PROBLEM TO WORK ON: The records follow. Filter them to the lines that hold "Ascii".

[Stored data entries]
☆ ☆ ☆ ☆
(* ===== verification/IngestPaths.v ===== *)
(** * The tracks of the ingest and their paths

    Which request paths name a track, and that a track's ledger path is the
    request path it came from. *)

From S2P Require Import Prelude GoStd Json Store Group Manifest Track Paths FsStore FsProps.
From S2P Require Import Float64 Limit Ingest.
Import ingest.
#[local] Open Scope string_scope.
#[local] Open Scope list_scope.

(** ** Rooted paths *)

Lemma clean_step_rooted stack seg : Forall plain stack → Forall plain (clean_step true stack seg).
Proof.
  intros Hs. unfold clean_step. destruct (String.eqb_spec seg ""); [done|].
  destruct (String.eqb_spec seg "."); [done|]. cbn [orb].
  destruct (String.eqb_spec seg ".."); [|by constructor].
  destruct Hs as [|top below Ht Hb]; [done|]. destruct Ht as (? & ? & Ht).
  by rewrite (proj2 (String.eqb_neq top "..") Ht).
Qed.

Lemma clean_fold_rooted segs : ∀ stack, Forall plain stack →
  Forall plain (foldl (clean_step true) stack segs).
Proof. induction segs as [|seg segs IH]; intros stack Hs; [done|]. by apply IH, clean_step_rooted. Qed.

Lemma HasPrefix_slash_cons s : HasPrefix (String "/" s) "/" = true.
Proof. apply HasPrefix_slash. by eexists. Qed.

(** A rooted path is clean when its segments are plain. *)
Lemma Clean_rooted s : s ≠ "" →
  Clean (String "/" s) = String "/" s ↔ Forall plain (segments s).
Proof.
  intros Hne. unfold Clean. rewrite HasPrefix_slash_cons.
  change (segments (String "/" s)) with ("" :: segments s). cbn [foldl].
  change (clean_step true [] "") with (@nil string). split.
  - intros [= H]. pose proof (clean_fold_rooted (segments s) [] (Forall_nil_2 _)) as Hp.
    set (st := foldl (clean_step true) [] (segments s)) in *.
    rewrite <-H, segments_join.
    + by apply Forall_rev.
    + intros E. rewrite E in H. by apply Hne.
    + apply Forall_rev, clean_fold_slash; [|done]. apply segments_slash_free.
  - intros H. by rewrite (clean_plain true _ H), app_nil_r, rev_involutive, join_segments.
Qed.

(** ** The last slash *)

Lemma cut_last_free s : slash_free s = true → cut_last s = None.
Proof.
  induction s as [|c s IH]; [done|]. unfold slash_free in *. cbn [all_chars cut_last].
  rewrite no_slash_eqb. intros [Hc Hs]%andb_prop. rewrite (IH Hs). by destruct (Ascii.eqb c "/").
Qed.

Lemma cut_last_app s t : slash_free t = true → cut_last (s +:+ String "/" t) = Some (s, t).
Proof.
  intros Ht. induction s as [|c s IH]; cbn [String.append cut_last].
  - by rewrite (cut_last_free t Ht).
  - by rewrite IH.
Qed.

(** ** Trimming *)

Lemma TrimRight_last s c : c ≠ "/"%char → TrimRight (s +:+ String c "") = s +:+ String c "".
Proof.
  intros Hc. induction s as [|d s IH]; cbn [String.append TrimRight].
  - by destruct (Ascii.eqb_spec c "/").
  - rewrite IH. assert (String.eqb (s +:+ String c "") "" = false) as -> by by destruct s.
    by rewrite andb_false_r.
Qed.

Lemma string_snoc s : s ≠ "" → ∃ s' c, s = s' +:+ String c "".
Proof.
  induction s as [|c s IH]; [done|]. intros _. destruct s as [|d s]; [by exists "", c|].
  destruct IH as (s' & c' & ->); [done|]. by exists (String c s'), c'.
Qed.

Lemma Trim_plain s : Forall plain (segments s) → Trim (String "/" s) = s.
Proof.
  intros H. unfold Trim. cbn [TrimLeft]. rewrite Ascii.eqb_refl.
  assert (TrimLeft s = s) as ->.
  { pose proof (plain_not_rooted s H) as Hr. destruct s as [|c s]; [done|]. cbn [TrimLeft].
    destruct (Ascii.eqb_spec c "/") as [->|]; [|done]. by rewrite HasPrefix_slash_cons in Hr. }
  destruct (string_snoc s (plain_nonempty s H)) as (s' & c & ->). apply TrimRight_last. intros ->.
  pose proof (plain_no_suffix _ H) as Hs. assert (HasSuffix (s' +:+ "/") "/" = true) as E; [|by rewrite E in Hs].
  clear. induction s' as [|d s' IH]; [done|]. cbn [String.append HasSuffix]. rewrite IH. by apply orb_true_r.
Qed.

(** * Properties *)

(** A request path names a track exactly when it has at least two segments,
    none of them empty, a dot or two dots; the ledger path of the track is the
    request path itself, so two requests reach one track only when their paths
    are the same; and the ledger accepts it unless it has a backslash. *)
Theorem trackFromPath_exact p :
  match trackFromPath p with
  | Ok t => Forall plain (segments p) ∧ 2 <= length (segments p) ∧ Path t = p ∧
      TrackPath_validate p = if ContainsChar p "\" then Some [ErrInvalidTrackPath] else None
  | Err _ => ¬ (Forall plain (segments p) ∧ 2 <= length (segments p))
  end.
Proof.
  unfold trackFromPath. destruct (String.eqb_spec p "") as [->|Hne].
  { intros [_ H]. simpl in H. lia. }
  cbn [orb]. destruct (String.eqb_spec (Clean (String "/" p)) (String "/" p)) as [Hc|Hc]; cbn [negb].
  2: { intros [H _]. by apply Hc, Clean_rooted. }
  apply (Clean_rooted p Hne) in Hc. pose proof (join_segments p) as Hj.
  pose proof (segments_slash_free p) as Hs.
  destruct (list_exists_last_or (segments p)) as [E|(segs & x & E)].
  { by destruct (segments_nonempty p). }
  assert (Forall plain segs ∧ Forall plain [x]) as [Hp _] by (apply Forall_app; by rewrite <-E).
  assert (Forall (λ seg, slash_free seg = true) segs ∧ Forall (λ seg, slash_free seg = true) [x])
    as [Hs1 Hx] by (apply Forall_app; by rewrite <-E).
  inversion_clear Hx as [|? ? Hx' _]. rewrite E in Hj. destruct (decide (segs = [])) as [->|Hsegs].
  - cbn [app join] in Hj. subst x. rewrite (cut_last_free p Hx'). rewrite E. intros [_ H]. simpl in H. lia.
  - assert (p = join segs +:+ String "/" x) as Hpx by (by rewrite <-Hj, join_app).
    assert (cut_last p = Some (join segs, x)) as -> by (rewrite Hpx; by apply cut_last_app).
    split_and?; [done| | |].
    + rewrite E, length_app. destruct segs; [done|]. simpl. lia.
    + unfold Path. cbn [BroadcastPath TrackName]. rewrite Trim_plain; [done|].
      by rewrite segments_join.
    + destruct (ContainsChar p "\") eqn:Hb; [|by apply validate_plain].
      destruct (TrackPath_validate p) as [er|] eqn:Hv; [|by apply validate_inv in Hv as [_ ?]; congruence].
      revert Hv. unfold TrackPath_validate. repeat (case_match; [by intros [= <-]|]). done.
Qed.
☆ ☆ ☆ ☆
EXERCISE RESPONSE:
  rewrite no_slash_eqb. intros [Hc Hs]%andb_prop. rewrite (IH Hs). by destruct (Ascii.eqb c "/").
  - by destruct (Ascii.eqb_spec c "/").
  intros H. unfold Trim. cbn [TrimLeft]. rewrite Ascii.eqb_refl.
    destruct (Ascii.eqb_spec c "/") as [->|]; [|done]. by rewrite HasPrefix_slash_cons in Hr. }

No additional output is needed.